About this task – Up through the line that contains "- a JS number", retype the entries exactly, beginning at the very first line.

Information provided –
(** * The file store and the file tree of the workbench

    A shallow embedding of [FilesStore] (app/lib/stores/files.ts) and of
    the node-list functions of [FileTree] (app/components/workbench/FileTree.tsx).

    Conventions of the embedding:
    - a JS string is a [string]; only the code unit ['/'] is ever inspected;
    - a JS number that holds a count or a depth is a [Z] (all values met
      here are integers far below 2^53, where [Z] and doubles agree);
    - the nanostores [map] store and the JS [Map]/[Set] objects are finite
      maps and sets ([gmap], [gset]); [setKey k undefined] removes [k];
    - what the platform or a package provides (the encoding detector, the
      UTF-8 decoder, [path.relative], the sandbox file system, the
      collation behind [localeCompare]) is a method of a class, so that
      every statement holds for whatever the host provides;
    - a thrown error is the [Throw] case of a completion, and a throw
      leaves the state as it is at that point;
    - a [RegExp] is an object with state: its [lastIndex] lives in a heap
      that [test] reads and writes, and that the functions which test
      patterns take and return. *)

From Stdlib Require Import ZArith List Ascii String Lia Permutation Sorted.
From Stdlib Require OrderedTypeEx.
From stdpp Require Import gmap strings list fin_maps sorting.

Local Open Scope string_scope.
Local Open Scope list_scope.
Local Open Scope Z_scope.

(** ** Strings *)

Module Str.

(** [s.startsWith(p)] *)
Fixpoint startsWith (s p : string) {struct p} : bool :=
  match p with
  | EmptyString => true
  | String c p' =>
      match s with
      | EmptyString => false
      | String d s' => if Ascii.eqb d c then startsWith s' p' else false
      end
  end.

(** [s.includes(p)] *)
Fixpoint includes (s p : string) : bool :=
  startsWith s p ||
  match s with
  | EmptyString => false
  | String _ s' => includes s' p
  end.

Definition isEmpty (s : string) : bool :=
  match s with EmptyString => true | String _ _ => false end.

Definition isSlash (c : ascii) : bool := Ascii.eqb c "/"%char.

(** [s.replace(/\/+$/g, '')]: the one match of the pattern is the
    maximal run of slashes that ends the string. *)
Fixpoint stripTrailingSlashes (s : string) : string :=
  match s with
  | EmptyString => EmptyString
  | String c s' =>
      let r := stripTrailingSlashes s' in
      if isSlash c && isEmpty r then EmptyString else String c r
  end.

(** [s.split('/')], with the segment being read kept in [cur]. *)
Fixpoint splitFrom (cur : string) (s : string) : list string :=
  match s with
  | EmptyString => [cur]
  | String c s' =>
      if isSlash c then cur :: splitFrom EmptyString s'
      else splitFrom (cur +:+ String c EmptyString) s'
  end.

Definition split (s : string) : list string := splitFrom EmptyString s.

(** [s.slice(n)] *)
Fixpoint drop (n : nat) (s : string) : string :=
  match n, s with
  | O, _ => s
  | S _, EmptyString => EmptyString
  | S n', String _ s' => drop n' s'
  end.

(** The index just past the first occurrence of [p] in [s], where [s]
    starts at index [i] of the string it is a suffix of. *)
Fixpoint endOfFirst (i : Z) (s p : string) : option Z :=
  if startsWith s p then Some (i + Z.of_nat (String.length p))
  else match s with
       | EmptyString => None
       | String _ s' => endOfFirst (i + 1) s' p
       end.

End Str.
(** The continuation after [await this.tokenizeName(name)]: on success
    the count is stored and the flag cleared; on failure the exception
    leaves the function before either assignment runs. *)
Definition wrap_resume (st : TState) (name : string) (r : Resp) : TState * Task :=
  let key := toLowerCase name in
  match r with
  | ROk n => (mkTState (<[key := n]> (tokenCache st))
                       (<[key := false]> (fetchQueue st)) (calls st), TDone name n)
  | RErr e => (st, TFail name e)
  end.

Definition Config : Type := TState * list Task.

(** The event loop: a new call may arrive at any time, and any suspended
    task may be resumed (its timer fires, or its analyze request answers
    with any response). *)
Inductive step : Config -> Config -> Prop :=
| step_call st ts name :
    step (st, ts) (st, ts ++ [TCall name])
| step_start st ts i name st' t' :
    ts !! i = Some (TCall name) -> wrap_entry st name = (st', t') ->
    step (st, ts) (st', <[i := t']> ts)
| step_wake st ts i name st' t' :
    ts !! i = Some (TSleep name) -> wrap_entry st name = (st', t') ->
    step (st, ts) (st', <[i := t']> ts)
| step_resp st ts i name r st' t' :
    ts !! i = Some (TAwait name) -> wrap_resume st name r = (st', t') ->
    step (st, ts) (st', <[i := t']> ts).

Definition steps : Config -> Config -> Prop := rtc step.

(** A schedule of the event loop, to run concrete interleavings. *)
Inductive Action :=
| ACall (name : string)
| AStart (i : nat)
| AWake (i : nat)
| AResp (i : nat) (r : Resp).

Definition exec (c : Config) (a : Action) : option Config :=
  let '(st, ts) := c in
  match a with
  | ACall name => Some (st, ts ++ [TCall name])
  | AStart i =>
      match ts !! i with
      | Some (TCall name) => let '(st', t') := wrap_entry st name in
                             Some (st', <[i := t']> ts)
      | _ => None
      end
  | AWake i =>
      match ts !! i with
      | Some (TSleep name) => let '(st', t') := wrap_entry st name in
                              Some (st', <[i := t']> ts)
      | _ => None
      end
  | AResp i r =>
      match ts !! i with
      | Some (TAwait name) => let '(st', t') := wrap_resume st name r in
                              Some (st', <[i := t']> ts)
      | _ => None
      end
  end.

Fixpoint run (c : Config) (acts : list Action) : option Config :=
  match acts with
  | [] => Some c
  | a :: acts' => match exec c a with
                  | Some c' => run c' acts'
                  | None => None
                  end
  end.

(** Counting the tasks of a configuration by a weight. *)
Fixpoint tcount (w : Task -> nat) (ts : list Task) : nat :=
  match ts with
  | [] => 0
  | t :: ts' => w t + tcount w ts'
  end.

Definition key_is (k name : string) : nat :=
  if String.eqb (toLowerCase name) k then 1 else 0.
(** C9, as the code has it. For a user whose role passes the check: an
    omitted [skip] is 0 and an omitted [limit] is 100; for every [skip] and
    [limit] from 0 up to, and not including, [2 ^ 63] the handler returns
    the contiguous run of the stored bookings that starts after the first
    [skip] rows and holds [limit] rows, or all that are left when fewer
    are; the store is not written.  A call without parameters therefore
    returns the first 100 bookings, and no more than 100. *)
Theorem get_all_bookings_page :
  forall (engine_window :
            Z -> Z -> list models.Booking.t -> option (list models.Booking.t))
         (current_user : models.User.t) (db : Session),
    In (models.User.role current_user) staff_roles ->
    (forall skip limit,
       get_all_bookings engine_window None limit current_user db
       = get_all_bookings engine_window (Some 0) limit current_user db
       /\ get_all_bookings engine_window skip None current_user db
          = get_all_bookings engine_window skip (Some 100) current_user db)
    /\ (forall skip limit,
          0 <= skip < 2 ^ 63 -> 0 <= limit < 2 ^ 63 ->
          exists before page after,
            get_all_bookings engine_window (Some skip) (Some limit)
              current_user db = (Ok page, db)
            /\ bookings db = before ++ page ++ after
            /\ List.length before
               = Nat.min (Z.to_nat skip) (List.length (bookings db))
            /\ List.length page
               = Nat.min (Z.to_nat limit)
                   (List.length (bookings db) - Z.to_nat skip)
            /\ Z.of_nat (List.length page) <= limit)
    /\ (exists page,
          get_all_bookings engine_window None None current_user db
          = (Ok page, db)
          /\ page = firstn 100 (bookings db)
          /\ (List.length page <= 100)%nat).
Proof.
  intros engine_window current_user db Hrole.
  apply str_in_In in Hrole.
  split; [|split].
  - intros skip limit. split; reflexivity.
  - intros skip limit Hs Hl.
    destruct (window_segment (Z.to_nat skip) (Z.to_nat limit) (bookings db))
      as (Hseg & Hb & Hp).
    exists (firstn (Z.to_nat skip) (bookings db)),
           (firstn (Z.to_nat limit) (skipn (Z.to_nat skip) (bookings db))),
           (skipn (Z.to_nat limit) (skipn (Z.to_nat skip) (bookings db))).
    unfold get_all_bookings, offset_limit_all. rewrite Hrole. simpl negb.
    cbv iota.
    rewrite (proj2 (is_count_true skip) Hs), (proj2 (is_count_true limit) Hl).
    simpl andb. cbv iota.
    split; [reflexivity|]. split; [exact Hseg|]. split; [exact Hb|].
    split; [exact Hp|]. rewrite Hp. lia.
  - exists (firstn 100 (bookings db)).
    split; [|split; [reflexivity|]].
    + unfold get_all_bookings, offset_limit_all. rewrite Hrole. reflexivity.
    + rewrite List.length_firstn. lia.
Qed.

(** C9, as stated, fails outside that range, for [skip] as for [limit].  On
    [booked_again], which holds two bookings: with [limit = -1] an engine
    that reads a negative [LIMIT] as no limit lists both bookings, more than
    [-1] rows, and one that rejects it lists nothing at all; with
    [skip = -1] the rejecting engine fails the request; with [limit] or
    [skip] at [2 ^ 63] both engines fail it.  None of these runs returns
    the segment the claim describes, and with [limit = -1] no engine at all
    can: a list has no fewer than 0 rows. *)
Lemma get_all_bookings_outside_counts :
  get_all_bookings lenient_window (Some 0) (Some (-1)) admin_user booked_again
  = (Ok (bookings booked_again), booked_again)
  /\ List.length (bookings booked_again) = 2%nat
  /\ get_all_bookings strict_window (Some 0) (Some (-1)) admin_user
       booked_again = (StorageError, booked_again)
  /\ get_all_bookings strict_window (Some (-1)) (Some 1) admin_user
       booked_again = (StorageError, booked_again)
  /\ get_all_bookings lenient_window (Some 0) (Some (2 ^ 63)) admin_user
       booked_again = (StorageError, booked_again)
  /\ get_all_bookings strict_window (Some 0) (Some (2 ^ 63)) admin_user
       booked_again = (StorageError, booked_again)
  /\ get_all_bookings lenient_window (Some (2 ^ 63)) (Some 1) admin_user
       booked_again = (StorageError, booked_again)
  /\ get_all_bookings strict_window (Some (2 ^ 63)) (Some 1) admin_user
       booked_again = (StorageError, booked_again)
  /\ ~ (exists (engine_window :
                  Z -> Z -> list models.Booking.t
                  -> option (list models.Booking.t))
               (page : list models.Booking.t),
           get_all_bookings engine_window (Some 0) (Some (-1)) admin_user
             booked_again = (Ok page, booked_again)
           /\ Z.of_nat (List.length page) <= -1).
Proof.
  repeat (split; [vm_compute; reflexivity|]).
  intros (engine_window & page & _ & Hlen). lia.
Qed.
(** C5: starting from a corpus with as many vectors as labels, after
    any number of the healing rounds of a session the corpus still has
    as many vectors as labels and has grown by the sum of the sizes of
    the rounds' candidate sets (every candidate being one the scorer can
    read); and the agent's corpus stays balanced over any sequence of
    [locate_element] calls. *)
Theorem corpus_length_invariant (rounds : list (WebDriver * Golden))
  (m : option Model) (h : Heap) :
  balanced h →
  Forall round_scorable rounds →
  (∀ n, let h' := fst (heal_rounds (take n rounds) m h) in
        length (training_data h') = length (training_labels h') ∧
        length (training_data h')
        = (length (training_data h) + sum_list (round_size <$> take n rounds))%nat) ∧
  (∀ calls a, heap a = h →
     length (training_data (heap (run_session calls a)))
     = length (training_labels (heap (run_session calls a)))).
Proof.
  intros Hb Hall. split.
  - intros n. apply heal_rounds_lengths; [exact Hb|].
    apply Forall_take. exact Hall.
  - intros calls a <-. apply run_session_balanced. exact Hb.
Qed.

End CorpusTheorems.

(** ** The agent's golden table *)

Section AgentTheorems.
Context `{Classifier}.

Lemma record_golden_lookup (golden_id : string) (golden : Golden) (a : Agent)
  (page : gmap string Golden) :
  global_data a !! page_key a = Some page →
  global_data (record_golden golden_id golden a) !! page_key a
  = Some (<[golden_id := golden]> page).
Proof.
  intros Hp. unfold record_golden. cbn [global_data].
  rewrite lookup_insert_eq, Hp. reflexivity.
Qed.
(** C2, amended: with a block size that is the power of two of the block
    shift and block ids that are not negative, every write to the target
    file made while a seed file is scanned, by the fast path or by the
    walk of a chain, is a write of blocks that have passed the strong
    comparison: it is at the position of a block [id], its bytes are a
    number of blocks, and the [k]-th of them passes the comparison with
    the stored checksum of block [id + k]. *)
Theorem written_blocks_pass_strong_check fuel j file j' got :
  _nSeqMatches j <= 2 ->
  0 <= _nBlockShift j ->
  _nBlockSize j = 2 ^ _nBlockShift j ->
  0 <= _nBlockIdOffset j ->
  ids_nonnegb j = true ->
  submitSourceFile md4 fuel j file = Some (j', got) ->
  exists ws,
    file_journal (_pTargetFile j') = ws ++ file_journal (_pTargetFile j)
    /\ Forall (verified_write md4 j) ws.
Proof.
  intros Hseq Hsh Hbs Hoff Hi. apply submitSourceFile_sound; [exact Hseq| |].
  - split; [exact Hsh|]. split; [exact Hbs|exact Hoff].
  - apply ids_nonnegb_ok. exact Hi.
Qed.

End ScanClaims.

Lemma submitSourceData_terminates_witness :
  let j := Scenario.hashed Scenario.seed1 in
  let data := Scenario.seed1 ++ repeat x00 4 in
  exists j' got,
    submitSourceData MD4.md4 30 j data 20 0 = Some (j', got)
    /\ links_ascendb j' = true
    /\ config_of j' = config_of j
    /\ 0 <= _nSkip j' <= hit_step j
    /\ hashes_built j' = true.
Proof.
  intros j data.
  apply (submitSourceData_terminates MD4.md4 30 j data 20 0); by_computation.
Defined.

Response area –
(** * The file store and the file tree of the workbench

    A shallow embedding of [FilesStore] (app/lib/stores/files.ts) and of
    the node-list functions of [FileTree] (app/components/workbench/FileTree.tsx).

    Conventions of the embedding:
    - a JS string is a [string]; only the code unit ['/'] is ever inspected;
    - a JS number that holds a count or a depth is a [Z] (all values met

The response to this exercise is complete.